**Activity**: Print the lines that run from the line with "Proof. pose proof ld_precision_wide. apply" to the line with "(Z.max_l 0 (- e)) in * by lia.", keeping both end lines, exactly as they appear in the entries below, and nothing else.

(Items from a data source)
Lemma cdiv_spec n d : 0 < d -> (cdiv n d - 1) * d < n <= cdiv n d * d.
Proof. intros Hd. unfold cdiv. pose proof (Z.div_mod (- n) d). pose proof (Z.mod_pos_bound (- n) d). nia. Qed.
Lemma cdiv_unique n d q : 0 < d -> (q - 1) * d < n <= q * d -> cdiv n d = q.
Proof. intros Hd Hq. pose proof (cdiv_spec n d Hd). nia. Qed.
Lemma div_unique_between n d q : 0 < d -> q * d <= n < (q + 1) * d -> n / d = q.
Proof. intros Hd Hq. symmetry. apply (Z.div_unique_pos n d q (n - q * d)); nia. Qed.
Lemma cdiv_mul n d k : 0 < d -> 0 < k -> cdiv (n * k) (d * k) = cdiv n d.
Proof. intros Hd Hk. unfold cdiv. rewrite <- Z.mul_opp_l, Z.div_mul_cancel_r by lia. done. Qed.
(** The ceiling is the least number of units that covers [n]. *)
Lemma cdiv_le n d t : 0 < d -> cdiv n d <= t <-> n <= t * d.
Proof. intros Hd. pose proof (cdiv_spec n d Hd). nia. Qed.
Lemma cdiv_pos n d : 0 < n -> 0 < d -> 1 <= cdiv n d.
Proof. intros Hn Hd. apply Z.nlt_ge. intros Hlt. assert (cdiv n d <= 0) as Hle by lia. apply cdiv_le in Hle; lia. Qed.

Lemma pow2_pos k : 0 < 2 ^ Z.max 0 k.
Proof. apply Z.pow_pos_nonneg; lia. Qed.
#[export] Hint Resolve pow2_pos : fil.

(** [nearest_even] is the floor or the ceiling, and the floor only up to the midpoint. *)
Lemma nearest_even_bounds n d : 0 < d -> n / d <= nearest_even n d <= cdiv n d.
Proof.
  intros Hd. pose proof (cdiv_spec n d Hd). pose proof (Z.div_mod n d). pose proof (Z.mod_pos_bound n d Hd).
  unfold nearest_even. destruct (Z.compare_spec (2 * (n mod d)) d); [destruct (Z.even _)|..]; nia.
Qed.
Lemma nearest_even_up n d : d < 2 * (n mod d) -> nearest_even n d = n / d + 1.
Proof. intros H. unfold nearest_even. by rewrite (proj2 (Z.compare_gt_iff _ _) H). Qed.
Lemma nearest_even_down n d : 2 * (n mod d) < d -> nearest_even n d = n / d.
Proof. intros H. unfold nearest_even. by rewrite (proj2 (Z.compare_lt_iff _ _) H). Qed.

Section rounding.
Context `{LongDouble}.
Abbreviation p := ld_precision.

Lemma two_p : 2 ^ p = 2 * 2 ^ (p - 1).
Proof. pose proof ld_precision_wide. replace p with (Z.succ (p - 1)) at 1 by lia. rewrite Z.pow_succ_r; lia. Qed.
Lemma two_p_53 : 2 ^ 53 <= 2 ^ p.
Proof. pose proof ld_precision_wide. apply Z.pow_le_mono_r; lia. Qed.

(** Powers of two at the two sides of a sum of exponents. *)
Lemma pow2_sides a b : 2 ^ Z.max 0 (a + b) * 2 ^ Z.max 0 (- a) * 2 ^ Z.max 0 (- b)
  = 2 ^ Z.max 0 (- (a + b)) * 2 ^ Z.max 0 a * 2 ^ Z.max 0 b.
Proof. rewrite <- !Z.pow_add_r by lia. f_equal. lia. Qed.

Lemma log2_lower n : 0 < n -> 2 ^ Z.log2 n <= n.
Proof. intros Hn. by apply Z.log2_spec. Qed.
Lemma log2_upper n : 0 < n -> n < 2 * 2 ^ Z.log2 n.
Proof. intros Hn. rewrite <- Z.pow_succ_r by apply Z.log2_nonneg. by apply Z.log2_spec. Qed.

(** The significand has its top bit set. *)
Lemma ld_exponent_normal n d : 0 < n -> 0 < d ->
  d * 2 ^ (p - 1) * 2 ^ Z.max 0 (ld_exponent n d) <= n * 2 ^ Z.max 0 (- ld_exponent n d).
Proof.
  intros Hn Hd. unfold ld_exponent. set (e := Z.log2 n - Z.log2 d - p). pose proof two_p as Hp.
  pose proof (log2_lower n Hn). pose proof (log2_upper d Hd).
  pose proof (Z.log2_nonneg n). pose proof (Z.log2_nonneg d). pose proof ld_precision_wide.
  destruct (Z.leb_spec (d * 2 ^ p * 2 ^ Z.max 0 e) (n * 2 ^ Z.max 0 (- e))) as [Hle|Hgt].
  - destruct (Z.le_gt_cases 0 e).
    + rewrite (Z.max_r 0 (e + 1)), (Z.max_l 0 (- (e + 1))), (Z.max_r 0 e), (Z.max_l 0 (- e)) in * by lia.
      replace (e + 1) with (Z.succ e) by lia. rewrite Z.pow_succ_r by lia. rewrite Hp in Hle. lia.
    + rewrite (Z.max_l 0 (e + 1)), (Z.max_r 0 (- (e + 1))), (Z.max_l 0 e), (Z.max_r 0 (- e)) in * by lia.
      replace (- e) with (Z.succ (- (e + 1))) in Hle by lia. rewrite Z.pow_succ_r in Hle by lia. rewrite Hp in Hle. lia.
  - assert (2 ^ Z.log2 d * 2 ^ p * 2 ^ Z.max 0 e = 2 ^ Z.log2 n * 2 ^ Z.max 0 (- e)) as E.
    { rewrite <- !Z.pow_add_r by lia. f_equal. lia. }
    pose proof (pow2_pos e) as HE. pose proof (pow2_pos (- e)) as HK.
    assert (0 < 2 ^ (p - 1)) by (apply Z.pow_pos_nonneg; lia).
    trans (2 ^ Z.log2 n * 2 ^ Z.max 0 (- e)); [|apply Z.mul_le_mono_nonneg_r; lia]. rewrite <- E, Hp.
    replace (2 ^ Z.log2 d * (2 * 2 ^ (p - 1))) with (2 * 2 ^ Z.log2 d * 2 ^ (p - 1)) by lia.
    do 2 (apply Z.mul_le_mono_nonneg_r; [lia|]). lia.
Qed.

(** Rounding depends on the value only. *)
Lemma ld_round_scale k n d : 0 < k -> 0 <= n -> 0 < d -> ld_round (k * n) (k * d) = ld_round n d.
Proof.
  intros Hk Hn Hd. unfold ld_round. destruct (Z.eqb_spec n 0) as [->|Hn0]; [by rewrite Z.mul_0_r|].
  rewrite (proj2 (Z.eqb_neq (k * n) 0)) by nia. rewrite Z.gcd_mul_mono_l_nonneg by lia.
  assert (Z.gcd n d <> 0) by (intros [? ?]%Z.gcd_eq_0; lia).
  by rewrite !Z.div_mul_cancel_l by lia.
Qed.

Lemma gcd_parts n d : 0 < n -> 0 < d ->
  let g := Z.gcd n d in 0 < g /\ 0 < n / g <= n /\ 0 < d / g /\ n = g * (n / g) /\ d = g * (d / g).
Proof.
  intros Hn Hd g. assert (0 < g) as Hg.
  { pose proof (Z.gcd_nonneg n d). assert (g <> 0) by (intros [? ?]%Z.gcd_eq_0; lia). lia. }
  destruct (Z.gcd_divide_l n d) as [a Ha], (Z.gcd_divide_r n d) as [b Hb]. fold g in Ha, Hb.
  assert (n / g = a) as -> by (rewrite Ha; apply Z.div_mul; lia).
  assert (d / g = b) as -> by (rewrite Hb; apply Z.div_mul; lia).
  split_and!; nia.
Qed.

(** The rounding step on a reduced ratio whose numerator fits the significand. *)
Lemma round_reduced n d : 0 < n < 2 ^ p -> 0 < d ->
  let e := ld_exponent n d in
  let m := nearest_even (n * 2 ^ Z.max 0 (- e)) (d * 2 ^ Z.max 0 e) in
  cdiv (m * 2 ^ Z.max 0 e) (2 ^ Z.max 0 (- e)) = cdiv n d /\ (m * 2 ^ Z.max 0 e) / (2 ^ Z.max 0 (- e)) = n / d.
Proof.
  intros Hn Hd e m. pose proof (ld_exponent_normal n d ltac:(lia) Hd) as Hnorm. fold e in Hnorm.
  pose proof (pow2_pos e) as HE. pose proof (pow2_pos (- e)) as HK. pose proof two_p as Hp.
  set (E := 2 ^ Z.max 0 e) in *. set (K := 2 ^ Z.max 0 (- e)) in *.
  assert (0 < 2 ^ (p - 1)) by (apply Z.pow_pos_nonneg; pose proof ld_precision_wide; lia).
  assert (d * E < 2 * K) as Hsmall by nia.
  destruct (Z.le_gt_cases 0 e) as [Hpos|Hneg].
  - assert (K = 1) as HK1 by (unfold K; by rewrite Z.max_l by lia). assert (d = 1 /\ E = 1) as [-> HE1] by nia.
    assert (m = n) as ->.
    { unfold m. rewrite HK1, HE1, !Z.mul_1_r. unfold nearest_even. rewrite Z.mod_1_r, Z.div_1_r. done. }
    by rewrite HK1, HE1, Z.mul_1_r.
  - assert (E = 1) as HE1 by (unfold E; by rewrite Z.max_l by lia).
    assert (m = nearest_even (n * K) d) as Hm by (unfold m; by rewrite HE1, Z.mul_1_r).
    rewrite HE1, Z.mul_1_r in *. clear Hnorm.
    pose proof (nearest_even_bounds (n * K) d Hd) as Hb. rewrite <- Hm in Hb.
    pose proof (cdiv_spec (n * K) d Hd). pose proof (Z.div_mod (n * K) d). pose proof (Z.mod_pos_bound (n * K) d Hd).
    pose proof (cdiv_spec n d Hd) as HN. pose proof (Z.div_mod n d) as HQ. pose proof (Z.mod_pos_bound n d Hd).
    split.
    + apply cdiv_unique; [done|]. split; [|nia].
      (* the value stays above the integer below the ceiling *)
      apply Z.lt_nge. intros Hle. set (N := cdiv n d) in *. assert (n * K / d = (N - 1) * K) as Eq by nia.
      assert ((n * K) mod d = (n - (N - 1) * d) * K) as Er by nia.
      rewrite nearest_even_up in Hm by nia. nia.
    + apply div_unique_between; [done|]. split; [nia|].
      apply Z.nle_gt. intros Hle. set (Q := n / d) in *. assert (cdiv (n * K) d = (Q + 1) * K) as Eq by nia.
      assert (n * K / d = (Q + 1) * K - 1) as Ef by nia.
      rewrite nearest_even_down in Hm by nia. nia.
Qed.

Lemma ld_round_exact n d : 0 <= n < 2 ^ p -> 0 < d ->
  ld_ceil (ld_round n d) = cdiv n d /\ ld_trunc (ld_round n d) = n / d.
Proof.
  intros Hn Hd. unfold ld_round. destruct (Z.eqb_spec n 0) as [->|Hn0].
  { rewrite Z.div_0_l by lia. split; [|done]. unfold cdiv. by rewrite Z.div_0_l by lia. }
  destruct (gcd_parts n d ltac:(lia) Hd) as (Hg&Hn'&Hd'&En&Ed). set (g := Z.gcd n d) in *.
  destruct (round_reduced (n / g) (d / g) ltac:(lia) Hd') as [Hc Hf].
  unfold ld_ceil, ld_trunc, ld_num, ld_den. cbn [ld_m ld_e]. cbv zeta in Hc, Hf. unfold cdiv in Hc. rewrite Hc, Hf.
  change (- (- (n / g) / (d / g))) with (cdiv (n / g) (d / g)).
  rewrite <- (cdiv_mul (n / g) (d / g) g), <- (Z.div_mul_cancel_r (n / g) (d / g) g) by lia.
  by rewrite !(Z.mul_comm _ g), <- En, <- Ed.
Qed.

(** ** Values that are exact integers *)

Definition ld_is (x : ld) (z : Z) : Prop := ld_num x = z * ld_den x.
Lemma ld_den_pos x : 0 < ld_den x.
Proof. apply pow2_pos. Qed.

Lemma ld_round_is n : 0 <= n < 2 ^ p -> ld_is (ld_round n 1) n.
Proof.
  intros Hn. destruct (ld_round_exact n 1 Hn ltac:(lia)) as [Hc Hf]. rewrite Z.div_1_r in Hf. unfold ld_ceil, ld_trunc in *.
  pose proof (ld_den_pos (ld_round n 1)) as Hd. change (- (- ?a / ?b)) with (cdiv a b) in Hc.
  pose proof (cdiv_spec (ld_num (ld_round n 1)) _ Hd). pose proof (Z.mul_div_le (ld_num (ld_round n 1)) _ Hd).
  assert (cdiv n 1 = n) as En by (apply cdiv_unique; lia). unfold ld_is. nia.
Qed.
Lemma ld_of_Z_is n : 0 <= n < 2 ^ p -> ld_is (ld_of_Z n) n.
Proof. apply ld_round_is. Qed.
Lemma ld_mul_is x y a b : ld_is x a -> ld_is y b -> 0 <= a * b < 2 ^ p -> ld_is (ld_mul x y) (a * b).
Proof.
  intros Hx Hy Hab. unfold ld_mul. rewrite Hx, Hy. pose proof (ld_den_pos x). pose proof (ld_den_pos y).
  replace (a * ld_den x * (b * ld_den y)) with ((ld_den x * ld_den y) * (a * b)) by lia.
  rewrite <- (Z.mul_1_r (ld_den x * ld_den y)) at 2. rewrite ld_round_scale by nia. by apply ld_round_is.
Qed.
Lemma ld_div_round x y a b : ld_is x a -> ld_is y b -> 0 <= a -> 0 < b -> ld_div x y = ld_round a b.
Proof.
  intros Hx Hy Ha Hb. unfold ld_div. rewrite Hx, Hy. pose proof (ld_den_pos x). pose proof (ld_den_pos y).
  replace (a * ld_den x * ld_den y) with ((ld_den x * ld_den y) * a) by lia.
  replace (ld_den x * (b * ld_den y)) with ((ld_den x * ld_den y) * b) by lia.
  apply ld_round_scale; nia.
Qed.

**Finished exercise**:
Proof. pose proof ld_precision_wide. apply Z.pow_le_mono_r; lia. Qed.

(** Powers of two at the two sides of a sum of exponents. *)
Lemma pow2_sides a b : 2 ^ Z.max 0 (a + b) * 2 ^ Z.max 0 (- a) * 2 ^ Z.max 0 (- b)
  = 2 ^ Z.max 0 (- (a + b)) * 2 ^ Z.max 0 a * 2 ^ Z.max 0 b.
Proof. rewrite <- !Z.pow_add_r by lia. f_equal. lia. Qed.

Lemma log2_lower n : 0 < n -> 2 ^ Z.log2 n <= n.
Proof. intros Hn. by apply Z.log2_spec. Qed.
Lemma log2_upper n : 0 < n -> n < 2 * 2 ^ Z.log2 n.
Proof. intros Hn. rewrite <- Z.pow_succ_r by apply Z.log2_nonneg. by apply Z.log2_spec. Qed.

(** The significand has its top bit set. *)
Lemma ld_exponent_normal n d : 0 < n -> 0 < d ->
  d * 2 ^ (p - 1) * 2 ^ Z.max 0 (ld_exponent n d) <= n * 2 ^ Z.max 0 (- ld_exponent n d).
Proof.
  intros Hn Hd. unfold ld_exponent. set (e := Z.log2 n - Z.log2 d - p). pose proof two_p as Hp.
  pose proof (log2_lower n Hn). pose proof (log2_upper d Hd).
  pose proof (Z.log2_nonneg n). pose proof (Z.log2_nonneg d). pose proof ld_precision_wide.
  destruct (Z.leb_spec (d * 2 ^ p * 2 ^ Z.max 0 e) (n * 2 ^ Z.max 0 (- e))) as [Hle|Hgt].
  - destruct (Z.le_gt_cases 0 e).
    + rewrite (Z.max_r 0 (e + 1)), (Z.max_l 0 (- (e + 1))), (Z.max_r 0 e), (Z.max_l 0 (- e)) in * by lia.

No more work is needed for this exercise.